[[ Study material, beginning ]]

(* ===== verification/EngineCommands.v ===== *)
(** * What the linked engine answers, and what escapes an operation

    The null engine interprets its arguments as a small command language (header
    comment of [src/contracts/engine.cpp]); [command] is that language and
    [render] its concrete syntax. Then the exceptions that leave [apply]. *)
From Stdlib Require Import Ascii.
From S2P Require Import Prelude Types Crypto Protocol Costs Database EvalNft EvalHtlc Engine EvalContracts.
From S2P Require Import NftInvariant HtlcInvariant ContractInvariant Chain ChainProperties EventLog.






Definition out_of_fuel (f : Z) : call_result := mk_call_result false f "out of fuel" ∅ [].


(** ** Reading the command back *)

Lemma bytes_of_text s : bytes_string (string_bytes s) = s.
Proof. apply String.string_of_list_byte_of_string. Qed.
Lemma text_of_bytes l : string_bytes (bytes_string l) = l.
Proof. apply String.list_byte_of_string_of_list_byte. Qed.

Lemma substring_all s m : (String.length s <= m)%nat -> String.substring 0 m s = s.
Proof.
  revert m. induction s as [|c s IH]; intros m; [by destruct m|]. simpl.
  destruct m as [|m]; [lia|]. intros Hm. simpl. rewrite IH by lia. done.
Qed.
Lemma substring_after p s m :
  (String.length s <= m)%nat -> String.substring (String.length p) m (p +:+ s) = s.
Proof. intros Hm. induction p as [|c p IH]; [by apply substring_all|exact IH]. Qed.
Lemma substr_app p s : substr_from (String.length p) (p +:+ s) = s.
Proof. unfold substr_from. apply substring_after. rewrite EventLog.length_append. lia. Qed.
Lemma starts_with_app p s : starts_with p (p +:+ s) = true.
Proof.
  unfold starts_with. induction p as [|c p IH]; [by destruct s|]. rewrite append_cons. simpl.
  by destruct (ascii_dec c c).
Qed.
Lemma starts_with_split p s : starts_with p s = true -> exists r, s = p +:+ r.
Proof.
  unfold starts_with. revert s. induction p as [|c p IH]; intros s; [by exists s|].
  destruct s as [|d s]; simpl; [done|]. destruct (ascii_dec c d) as [->|]; [|done].
  intros Hs. destruct (IH s Hs) as [r ->]. exists r. by rewrite append_cons.
Qed.


(** *** Numbers *)




(** ** The engine on a command *)

Section engine_call.
Context (code : list byte) (export_name caller : string) (storage : gmap string (list byte)).
Hypothesis Hcode : code <> [].
Hypothesis Hexport : export_name <> "".

Definition base_result : call_result := mk_call_result false 50 "" ∅ [].

(** Past the guards and the base fuel, what is left depends on the text. *)
Lemma null_call_start f args :
  0 <= f < 2 ^ 64 ->
  null_call code export_name args storage (limits_with_fuel f) caller =
    if f <? 50 then Ret (out_of_fuel f) else
    let limits := limits_with_fuel f in let r := base_result in let cmd := bytes_string args in
    if str_empty cmd || String.eqb cmd "OK" then Ret (set_success r) else
    if starts_with "BURN:" cmd then
      n ← stoull (substr_from 5 cmd);
      let '(ok, r) := burn r limits n in if negb ok then Ret r else Ret (set_success r)
    else if starts_with "DENY:" cmd then
      if String.eqb (substr_from 5 cmd) "transfer" then
        Ret (mk_call_result false 50 "host function denied: transfer" ∅ ["transfer"])
      else Ret (set_error r "unknown deny target")
    else if starts_with "WRITE:" cmd then
      match String.index 0 ":" (substr_from 6 cmd) with
      | None => Ret (set_error r "bad WRITE")
      | Some pos =>
          let key := String.substring 0 pos (substr_from 6 cmd) in
          let val := substr_from (pos + 1) (substr_from 6 cmd) in
          if (256 <? str_size key) || (4096 <? str_size val) then Ret (set_error r "storage size limit") else
          let '(ok, r) := burn r limits (host_fuel_weight write_storage (str_size val)) in
          if negb ok then Ret r else
          Ret (set_success (mk_call_result r.(success) r.(fuel_used) r.(error)
                 (<[key := string_bytes val]> r.(storage_writes)) r.(denied_hosts)))
      end
    else if starts_with "READ:" cmd then
      let '(ok, r) := burn r limits 50 in if negb ok then Ret r else Ret (set_success r)
    else let '(ok, r) := burn r limits (u64 (20 + size_of args)) in if negb ok then Ret r else Ret (set_success r).
Proof.
  intros Hf. unfold null_call. destruct (Z.eqb_spec (size_of code) 0) as [E|_]; [by apply size_of_zero in E|].
  rewrite (proj2 (str_empty_false export_name) Hexport).
  unfold burn at 1. cbn [fuel_used empty_call_result limits_with_fuel fuel].
  change (u64 (0 + 50)) with 50. destruct (f <? 50); [done|]. cbn [negb host_allowed].
  by rewrite andb_true_r.
Qed.

Lemma burn_base f n r :
  r = base_result ->
  (let '(ok, r) := burn r (limits_with_fuel f) n in if negb ok then Ret r else Ret (set_success r)) =
    Ret (if u64 (50 + n) <=? f then mk_call_result true (u64 (50 + n)) "" ∅ [] else out_of_fuel f).
Proof.
  intros ->. unfold burn, base_result. cbn [fuel_used limits_with_fuel fuel]. rewrite Z.leb_antisym.
  by destruct (f <? u64 (50 + n)).
Qed.


End engine_call.

(** ** Exceptions *)

Section exceptions.
Context (eng : engine) `{!EngineLaws eng}.

Lemma deploy_throws op db :
  wp (apply_contract_deploy_with eng op) (fun _ _ => True)
    (fun e _ => is_protocol_error e \/
       eng.(deploy_and_init) op.(cd_code) op.(cd_init_args) (limits_with_fuel op.(cd_fuel_limit)) = Throw e) db.
Proof.
  unfold apply_contract_deploy_with, require_hardfork, take_next, push_virtual.
  do 4 wp_step; [left; by eexists|]. do 4 wp_step; [left; by eexists|].
  eapply wp_validate; [apply validate_contract_deploy_ret
    |apply (validate_throws_protocol 0 (op_contract_deploy op))|intros; left; by eexists|intros Hv].
  repeat wp_step; try (left; by eexists); [by right|done].
Qed.

(** What escapes an operation as something else than a [protocol_error] is what
    the engine threw. *)
Definition engine_threw (db : database) (op : operation) (e : exn) : Prop :=
  match op with
  | op_contract_deploy op =>
      eng.(deploy_and_init) op.(cd_code) op.(cd_init_args) (limits_with_fuel op.(cd_fuel_limit)) = Throw e
  | op_contract_call op => exists c, call_ready db op c /\ call_answer eng db op c = Throw e
  | _ => False
  end.

Lemma apply_throws db op e db' :
  db_inv db -> typed_op op -> apply_with eng op db = Thrown e db' ->
  is_protocol_error e \/ engine_threw db op e.
Proof.
  intros [H1 H2 H3 H4] Ht He.
  assert (Hcharged : forall m pre post c, charged_spec m pre post c db -> m db = Thrown e db' -> is_protocol_error e).
  { intros m pre post c H Hm. by destruct (wp_thrown _ _ _ _ _ _ H Hm) as (_ & _ & ?). }
  destruct op; simpl in He.
  - left. by eapply (atomic_thrown _ _ _ _ (create_collection_spec _ db)).
  - left. by eapply (atomic_thrown _ _ _ _ (mint_spec _ db)).
  - left. by eapply (atomic_thrown _ _ _ _ (transfer_spec _ db)).
  - left. by eapply (atomic_thrown _ _ _ _ (approve_spec _ db)).
  - left. by eapply (atomic_thrown _ _ _ _ (set_approval_for_all_spec _ db)).
  - left. by eapply (atomic_thrown _ _ _ _ (burn_spec _ db)).
  - left. eapply Hcharged; [|exact He]. apply htlc_create_spec; [by apply create_balance_in_range|apply Ht].
  - left. eapply Hcharged; [|exact He]. apply htlc_redeem_spec. by apply payout_is_defined.
  - left. eapply Hcharged; [|exact He]. apply htlc_refund_spec. by apply payout_is_defined.
  - apply (wp_thrown _ _ _ _ _ _ (deploy_throws _ db) He).
  - destruct (wp_thrown _ _ _ _ _ _ (call_spec eng _ db) He) as [(_ & _ & ?)|(c & Hr & Hc)]; [by left|].
    destruct (call_answer _ _ _ _) as [r|e'] eqn:Ea; [left; apply Hc|].
    right. destruct Hc as [-> _]. by exists c.
Qed.

(** An exception of the engine passes through [apply], which has changed nothing. *)
Lemma call_passes_exception db op c e :
  db_inv db -> call_ready db op c -> call_answer eng db op c = Throw e ->
  apply_with eng (op_contract_call op) db = Thrown e db.
Proof.
  intros Hi Hr Ha. simpl. pose proof (call_spec eng op db) as Hw. unfold wp in Hw.
  destruct (apply_contract_call_with eng op db) as [[] s|e' s|]; [|f_equal|done].
  - destruct Hw as (c' & r & Hr' & Ha' & _). rewrite <-(call_ready_functional _ _ _ _ Hr Hr') in Ha'. congruence.
  - destruct Hw as [(Hn & _)|(c' & Hr' & Hc)]; [by destruct (Hn c)|].
    rewrite <-(call_ready_functional _ _ _ _ Hr Hr'), Ha in Hc. by destruct Hc.
  - destruct Hw as [(Hn & _)|(c' & Hr' & Hc)]; [by destruct (Hn c)|].
    rewrite <-(call_ready_functional _ _ _ _ Hr Hr'), Ha in Hc. destruct Hc as [_ ->].
    eapply call_touched_id; [apply Hi|apply Hr].
Qed.
End exceptions.

(** The null engine throws only what [std::stoull] throws on the text after
    [BURN:]. *)
Lemma null_call_throws code export_name args storage f caller e :
  code <> [] -> export_name <> "" -> 0 <= f < 2 ^ 64 ->
  null_call code export_name args storage (limits_with_fuel f) caller = Throw e <->
  50 <= f /\ exists arg, args = string_bytes ("BURN:" +:+ arg) /\ stoull arg = Throw e.
Proof.
  intros Hc He Hf. rewrite (null_call_start code export_name caller storage Hc He f args Hf). cbv zeta. split.
  - destruct (Z.ltb_spec f 50) as [|Hge]; [done|]. split; [done|].
    case_match; [done|]. destruct (starts_with "BURN:" _) eqn:Eb.
    + apply starts_with_split in Eb as [arg Earg]. rewrite Earg in *. exists arg.
      split; [by rewrite <-Earg, text_of_bytes|].
      change 5%nat with (String.length "BURN:") in *. rewrite substr_app in *.
      destruct (stoull arg) as [n|e']; simpl in *; [|congruence].
      rewrite burn_base in * by done. done.
    + repeat case_match; try done.
  - intros (Hge & arg & -> & Ha). rewrite (proj2 (Z.ltb_ge f 50)) by done.
    rewrite bytes_of_text. change (str_empty ("BURN:" +:+ arg) || String.eqb ("BURN:" +:+ arg) "OK") with false.
    rewrite starts_with_app. change 5%nat with (String.length "BURN:"). by rewrite substr_app, Ha.
Qed.

(** Of its limits the null engine reads the fuel and the caps of one entry, and of
    the storage nothing: no quota on the total is enforced. *)
Lemma total_quota_is_never_read code export_name args storage storage' lim memory total caller :
  null_call code export_name args storage lim caller =
  null_call code export_name args storage'
    (mk_host_limits lim.(fuel) memory lim.(max_storage_key) lim.(max_storage_value) total) caller.
Proof. by destruct lim. Qed.

(** ** Properties *)



(** C19. Which exceptions leave an operation: in every reachable state an operation
    is refused with a [protocol_error], except a call that is otherwise in order
    and whose arguments are [BURN:] followed by text [std::stoull] rejects; that
    call, and only that, throws what [stoull] throws, and then nothing has
    changed: the run is neither charged nor logged, as a failed call is. *)
Theorem escaping_exceptions (db : database) (op : operation) (e : exn) :
  reachable default_engine db -> typed_op op -> ~ is_protocol_error e ->
  ((exists db', apply op db = Thrown e db') <->
   exists cop c arg, op = op_contract_call cop /\ call_ready db cop c /\ 50 <= cop.(call_fuel_limit) /\
     cop.(call_args) = string_bytes ("BURN:" +:+ arg) /\ stoull arg = Throw e) /\
  (forall db', apply op db = Thrown e db' -> db' = db).
Proof.
  intros Hr Ht Hne. pose proof (reachable_inv default_engine db Hr) as Hi.
  assert (Hcall : forall cop c, typed_op (op_contract_call cop) -> call_ready db cop c ->
    (call_answer default_engine db cop c = Throw e <->
     50 <= cop.(call_fuel_limit) /\ exists arg, cop.(call_args) = string_bytes ("BURN:" +:+ arg) /\ stoull arg = Throw e)).
  { intros cop c [_ Hfuel] (_ & Hv & _ & Hc). apply null_call_throws; [|apply Hv|exact Hfuel].
    destruct (wf_contracts _ _ _ _ (inv_contract _ Hi) _ _ Hc) as (_&_&_&?&_). done. }
  assert (Hback : forall cop c, typed_op (op_contract_call cop) -> call_ready db cop c ->
    call_answer default_engine db cop c = Throw e -> apply (op_contract_call cop) db = Thrown e db).
  { intros cop c _ Hrd Ha. by eapply (call_passes_exception default_engine). }
  assert (Hforth : forall db', apply op db = Thrown e db' ->
    exists cop c, op = op_contract_call cop /\ call_ready db cop c /\ call_answer default_engine db cop c = Throw e).
  { intros db' He. destruct (apply_throws default_engine db op e db' Hi Ht He) as [?|Hth]; [done|].
    destruct op as [| | | | | | | | |dop|cop]; try done.
    - simpl in Hth. unfold null_deploy_and_init in Hth. case_match; [done|]. by destruct (burn _ _ _) as [[] ?].
    - destruct Hth as (c & ? & ?). by exists cop, c. }
  split; [split|].
  - intros [db' He]. destruct (Hforth db' He) as (cop & c & -> & Hrd & Ha).
    apply (Hcall cop c Ht Hrd) in Ha as [Hf (arg & Harg & Hs)]. by exists cop, c, arg.
  - intros (cop & c & arg & -> & Hrd & Hf & Harg & Hs). exists db. apply (Hback cop c Ht Hrd).
    apply (Hcall cop c Ht Hrd). split; [done|]. by exists arg.
  - intros db' He. destruct (Hforth db' He) as (cop & c & -> & Hrd & Ha).
    rewrite (Hback cop c Ht Hrd Ha) in He. by injection He.
Qed.

Definition bad_burn : contract_call_operation :=
  mk_contract_call "bob" 1 "call" (string_bytes "BURN:lots") 1000.

Example escaping_exceptions_witness :
  exists db', apply (op_contract_call bad_burn) sample_state = Thrown std_invalid_argument db' /\
    db'.(pending_virtual_ops) = sample_state.(pending_virtual_ops).
Proof.
  assert (Ht : typed_op (op_contract_call bad_burn)) by (simpl; unfold is_u64; simpl; lia).
  destruct (escaping_exceptions sample_state (op_contract_call bad_burn) std_invalid_argument
    sample_reachable Ht) as [[_ Hex] Hsame]; [intros [what E]; discriminate E|].
  assert (Hc : is_Some (sample_state.(contracts) !! 1)) by (apply not_eq_None_Some; vm_compute; discriminate).
  destruct Hc as [c Hc].
  destruct Hex as [db' E].
  - exists bad_burn, c, "lots". split; [reflexivity|]. split; [|split; [cbn; lia|split; reflexivity]].
    split; [split; vm_compute; congruence|].
    split; [repeat split; vm_compute; congruence|]. split; [vm_compute; reflexivity|exact Hc].
  - exists db'. split; [exact E|]. by rewrite (Hsame db' E).
Defined.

[[ Study material, end ]]

In the entries above, count each line holding "only" and report the total and nothing more.

Completed exercise>
2